For decades, Cincinnati parents have feared the day when their pop-culture-loving children come home from school and ask, “Is there a podcast network in town called ‘WKRP in Cincinnati’? You know, like the situation-maxxing jesterslop from the ’80s?” After a quick perusal of Urban Dictionary and nearly half a century of terror, those poor, nervous parents with incredibly culturally literate children can answer in the affirmative. Following the purchase of those four beautiful call letters from a station out in Raleigh, N.C., Cincy now has a WKRP to call its own.

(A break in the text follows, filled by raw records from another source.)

(** The array [devs]. *)
Definition devs : list (list Z) :=
  [n_bnd; n_nnd; n_fnd; n_eeprom; n_flash; n_hdisk; n_mmc 0; n_mmc 1; n_mmc 2; n_udisk 0; n_udisk 1; n_udc; n_eth; n_ram].

(** The memory and the devices, [vs_current], the globals of block.c and the
    static [lasttableaddr] of [init_part_table]. *)
Record board (D : Type) := Board {
  wd : world D;
  cur : option (vstorage D);
  parts : layout;
  tablecnt : Z;
  lasttableaddr : Z
}.
Arguments Board {D}. Arguments wd {D}. Arguments cur {D}. Arguments parts {D}.
Arguments tablecnt {D}. Arguments lasttableaddr {D}.

(** ** The configuration *)

Section Config.
Context (lit : list Z -> Z) (items cfg : Z).
(** [buf] of [storage_device], [info] and [part] of
    [storage_get_new_config], [s] of [storage_offset] and [storage_size],
    [buf] of [item_integer]. *)
Context (s_buf s_info s_pname s_s s_int : Z).

(** The record [index] of [default_cfg]. *)
Definition cfg_at (index : Z) : Z := cfg + part_sz_size * index.

Fixpoint devs_loop (m : mem) (devs : list (list Z)) (i : Z) : Z :=
  match devs with
  | [] => DEV_NAND
  | d :: devs => if strncmp m (lit d) s_buf 20 =? 0 then i else devs_loop m devs (i + 1)
  end.

(** [item_string] stores 64 bytes, [buf] has 32: the others fall on what the
    compiler puts behind it. *)
Definition storage_device (fuel : nat) (m : mem) : option (mem * Z) :=
  '(m, r) ← item_string fuel m items s_buf (lit s_board_disk) 0;
  Some (m, if r <? 0 then DEV_NAND else devs_loop m devs 0).

Fixpoint number_loop (fuel : nat) (m : mem) (p val : Z) : option (Z * Z) :=
  match fuel with
  | O => None
  | S fuel =>
      if (m p =? 0) || (m p <? 48) || (57 <? m p) then Some (p, val)
      else number_loop fuel m (p + 1) (s32 (s32 (val * 10) + (m p - 48)))
  end.

Definition item_strtoul (fuel : nat) (m : mem) (info : Z) : option Z :=
  '(p, val) ← number_loop fuel m info 0;
  Some (if (m p =? 71) || (m p =? 103) then s32 (Z.shiftl val 10)
        else if (0 <? val) && (val <? 10) then s32 (Z.shiftl val 10) else val).

(** [sprintf(dst, "part.%s", name)], the format and the name being strings in
    memory. *)
Definition sprint_part (fuel : nat) (m : mem) (dst name : Z) : option mem :=
  '(l, _, m) ← sprintf fuel fuel false s_part_fmt [name] m;
  Some (store m dst (l ++ [0])).

(** One turn: [None] ends the loop with [return 0], [Some false] is the
    [break]. *)
Definition config_step (fuel : nat) (i : Z) (m : mem) (g : layout) : option (mem * layout * option bool) :=
  let m := memset m s_info 0 32 in
  let index := i + INFO_SPARE_IMAGES in
  m ← sprint_part fuel m s_pname (part_name (cfg_at index));
  '(m, _) ← item_string fuel m items s_info s_pname 0;
  n ← strlen fuel m s_info;
  let c := m (s_info + n - 1) in
  let unit := (c =? 77) || (c =? 109) in
  if negb unit && negb ((i <? 4) && (m s_info =? 0)) && (m s_info =? 0) then Some (m, g, None) else
  let m := if unit then upd m (s_info + n - 1) 0 else m in
  size ← item_strtoul fuel m s_info;
  let m := if negb (size =? 0) then set_size m (cfg_at index) size else m in
  let k := Z.to_nat (Layout.partnum g) in
  if negb (k <? length (sectors g))%nat then None else
  let g := Layout (<[k := u32 (part_size m (cfg_at index))]> (sectors g)) (Layout.partnum g + 1) (spare_area g) in
  Some (m, g, Some (negb ((size =? 0) && (3 <=? i) && negb (i =? 4)))).

(** [n]: the partitions left; the result tells whether the loop ended by
    itself or by [break]. *)
Fixpoint config_loop (n : nat) (fuel : nat) (i : Z) (m : mem) (g : layout) : option (mem * layout * bool) :=
  match n with
  | O => Some (m, g, true)
  | S n =>
      '(m, g, r) ← config_step fuel i m g;
      match r with
      | None => Some (m, g, false)
      | Some false => Some (m, g, true)
      | Some true => config_loop n fuel (i + 1) m g
      end
  end.

Definition storage_get_new_config (fuel : nat) (m : mem) (g : layout) : option (mem * layout * Z) :=
  '(m, g, ended) ← config_loop INFO_MAX_PARTITIONS fuel 0 m g;
  Some (m, g, if ended && (Layout.partnum g =? Z.of_nat INFO_MAX_PARTITIONS) then -1 else 0).

(** ** Sizes and places from the configuration *)

Fixpoint size_loop (n : nat) (fuel : nat) (i : Z) (m : mem) (p : Z) : option (mem * Z) :=
  match n with
  | O => Some (m, 0)
  | S n =>
      if strncmp m (part_name (cfg_at i)) p 20 =? 0 then
        m ← sprint_part fuel m s_s p;
        '(m, ret) ← item_integer fuel m items s_int s_s 0;
        let ret := if ret =? ITEMS_EINT then part_size m (cfg_at i) else ret in
        Some (m, s64 (Z.shiftl ret 20))
      else size_loop n fuel (i + 1) m p
  end.

Definition storage_size (fuel : nat) (m : mem) (p : Z) : option (mem * Z) :=
  if p =? NULL then Some (m, 0) else size_loop (length default_cfg) fuel 0 m p.

(** The loop of [storage_offset] for a NAND board: [inr] is the value the
    function returns, [inl] the last value of [parted]. *)
Fixpoint nand_offset_loop (n : nat) (fuel : nat) (i : Z) (m : mem) (p parted : Z) : option (mem * (Z + Z)) :=
  match n with
  | O => Some (m, inl parted)
  | S n =>
      if strncmp m (part_name (cfg_at i)) p 20 =? 0 then Some (m, inr (s64 (Z.shiftl parted 20))) else
      if negb (part_offs m (cfg_at i) =? 0)
      then nand_offset_loop n fuel (i + 1) m p (s32 (part_offs m (cfg_at i) + part_size m (cfg_at i)))
      else
        m ← sprint_part fuel m s_s (part_name (cfg_at i));
        '(m, ret) ← item_integer fuel m items s_int s_s 0;
        nand_offset_loop n fuel (i + 1) m p
          (s64 (parted + (if ret =? ITEMS_EINT then part_size m (cfg_at i) else ret)))
  end.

Fellow radio station and NPR affiliate WVXU reports that The Oasis, a three-station radio network serving Northern Kentucky, Dayton, Ohio, and, you guessed it, Cincinnati, has officially rebranded to “WKRP.” The agreement allows WOXY-FM, a locally beloved independent rock station, perhaps best known outside the area for appearing in Rain Man, to become WKRP-FM starting on May 8. To celebrate, DJs have been playing the theme song to the series, and the station invited Gary Sandy, who played station director Andy Travis, to record interstitials between songs.

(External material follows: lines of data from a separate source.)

(** ** A block of the disk of the board *)

Context (lit : list Z -> Z) (items cfg : Z) (s_buf s_info s_pname s_s s_int sp : Z) (sn : nat).
Abbreviation placement := (placement lit items cfg s_buf s_s s_int sp sn).
Abbreviation board_mem := (board_mem lit items cfg).
Implicit Type st : board D.

(** The configuration names the disk; stack and heap are not the driver's. *)
Record on_disk (l : list Items.item) (pv : vstorage D) (cap : Z) : Prop := {
  od_places : placement l default_cfg;
  od_disk : disk_entry (disk_of l) pv cap;
  od_block : 9 <= k;
  od_apart : apart sp (Z.of_nat sn) /\ apart h hn
}.

Lemma disk_same m w : same_except (ram w) m sp sn -> apart sp (Z.of_nat sn) -> forall x, lo <= x < hi -> disk (World m (dev w)) x = disk w x.
Proof. intros Hs Ha x Hx. eapply bd_frame; [exact Ha|by rewrite Nat2Z.id|done|done]. Qed.

Lemma read_block fuel st l pv cap start : on_disk l pv cap -> board_mem l default_cfg (load st) -> (length l + 64 < fuel)%nat ->
  (forall x, lo <= x < hi -> is_byte (disk (wd st) x)) ->
  start mod 2 ^ k = 0 -> 0 <= start -> lo <= start -> start + 2 ^ k <= hi ->
  exists st1 st2 buffer, open_disk dr CONFIG_ENABLE_UDISK lit items s_buf fuel st = Some (st1, disk_of l, 2 ^ k, buffer) /\
    buffer <> NULL /\ h <= buffer /\ buffer + 2 ^ k <= h + hn /\
    read_disk dr CONFIG_ENABLE_UDISK (assign dr CONFIG_ENABLE_UDISK st1 (disk_of l) 1) buffer start (2 ^ k) = Some st2 /\
    mem_ok (load st2) /\
    (forall j, 0 <= j < 2 ^ k -> load st2 (buffer + j) = disk (wd st) (start + j)) /\
    (forall q, ~ sp <= q < sp + Z.of_nat sn -> ~ h <= q < h + hn -> load st2 q = load st q).
Proof.
  intros [P De Hk [Ha Hh] ] B Hf Hbytes Hs H0 Hlo Hhi. pose proof De as [Hv He Hr Hreset Hcap Hmal].
  pose proof bd_align as Hk20. assert (2 ^ 9 <= 2 ^ k <= 2 ^ 20) as Hpk by (split; apply Z.pow_le_mono_r; lia).
  destruct (storage_device_spec lit items cfg s_buf s_s s_int sp sn fuel l default_cfg (load st) P B Hf) as (m1 & E1 & Hs1 & Hm1).
  assert (same_except (load st) m1 sp sn) as Hs1' by (eapply (same_inside sp sn _ _ s_buf 64); [|exact Hs1]; by destruct P).
  set (w1 := World m1 (dev (wd st))). assert (forall x, lo <= x < hi -> disk w1 x = disk (wd st) x) as Hd1 by (by apply disk_same).
  destruct (malloc dr w1 (2 ^ k)) as [w2 buffer] eqn:Em.
  destruct (heap_malloc (dr := dr) (h := h) (hn := hn) w1 (2 ^ k) w2 buffer ltac:(lia) Em) as (Hb0 & Hb1 & Hb2 & Hs2 & Hdev2).
  pose proof (heap_size (dr := dr) (h := h) (hn := hn)) as Hn0.
  assert (forall x, lo <= x < hi -> disk w2 x = disk (wd st) x) as Hd2.
  { intros x Hx. rewrite <- Hd1 by done. eapply bd_frame; [exact Hh|exact Hs2|done|done]. }
  assert (mem_ok (ram w2)) as Hm2 by (specialize (Hmal w1 (2 ^ k) Hm1); by rewrite Em in Hmal).
  destruct (Hreset w2) as (fr & w3 & rr & Er & Efr & Hram3 & Hd3).
  destruct (aligned_read pv w3 buffer start (2 ^ k)) as (w4 & r4 & E4 & _ & Hb4 & Hs4 & Hd4); try done;
    [apply Z_mod_same_full|lia|lia|eapply bd_sub; [exact Hh|done|lia|lia]|].
  assert (forall j, 0 <= j < 2 ^ k -> ram w4 (buffer + j) = disk (wd st) (start + j)) as Hcopy.
  { intros j Hj. apply (f_equal (fun b => b !! Z.to_nat j)) in Hb4. rewrite !bytes_at_lookup in Hb4 by lia.
    rewrite Z2Nat.id in Hb4 by lia. injection Hb4 as ->. rewrite Hd3 by lia. apply Hd2. lia. }
  set (st1 := Board w2 (cur st) (parts st) (tablecnt st) (lasttableaddr st)).
  exists st1, (Board w4 (Some pv) (parts st) (tablecnt st) (lasttableaddr st)), buffer. split.
  { unfold open_disk, device. rewrite E1. cbn [mbind option_bind]. unfold align_of, vs_align. rewrite Hv, He.
    change (wd (set_mem st m1)) with w1. destruct (eo_align rd k pv Hr w1) as (al & -> & ->).
    unfold alloc. change (wd (set_wd (set_mem st m1) w1)) with w1. rewrite s32_small, Em by lia. done. }
  do 3 (split; [lia||done|]). split.
  { unfold assign, vs_assign_by_id. rewrite Hv, He. change (1 =? 0) with false. cbv iota. unfold vs_reset. rewrite Er.
    change (wd st1) with w2. rewrite Efr. unfold read_disk. cbn [cur wd]. rewrite E4. done. }
  split; [|split; [exact Hcopy|]].
  - intros q. cbn [load wd]. unfold load. cbn [wd]. destruct (decide (buffer <= q < buffer + 2 ^ k)) as [Hq|Hq].
    + replace q with (buffer + (q - buffer)) by lia. rewrite Hcopy by lia. apply Hbytes. lia.
    + rewrite (Hs4 q) by (rewrite Z2Nat.id by lia; lia). rewrite Hram3. apply Hm2.
  - intros q Hq1 Hq2. unfold load. cbn [wd]. rewrite (Hs4 q) by (rewrite Z2Nat.id by lia; lia). rewrite Hram3.
    rewrite (Hs2 q) by (rewrite Z2Nat.id by lia; lia). cbn [ram w1]. by apply Hs1'.
Qed.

The call letters hit the market in January, when a low-power, non-profit station out of Raleigh put “WKRP” up for auction. Oasis-owner Jeff Ziesmann thought it was a perfect fit. “We play essentially the same music that they played on WKRP. It made more sense for us to do this than any other station in town,” he tells WVXU. But Ziesmann isn’t throwing the baby out with the decades-old bathwater. This is “just a rebranding,” he says. “The presentation will be a tribute to the TV show — not a parody of a 40-year-old TV show that aired for only four years,” he continues. “For us, WKRP is more of an attitude.”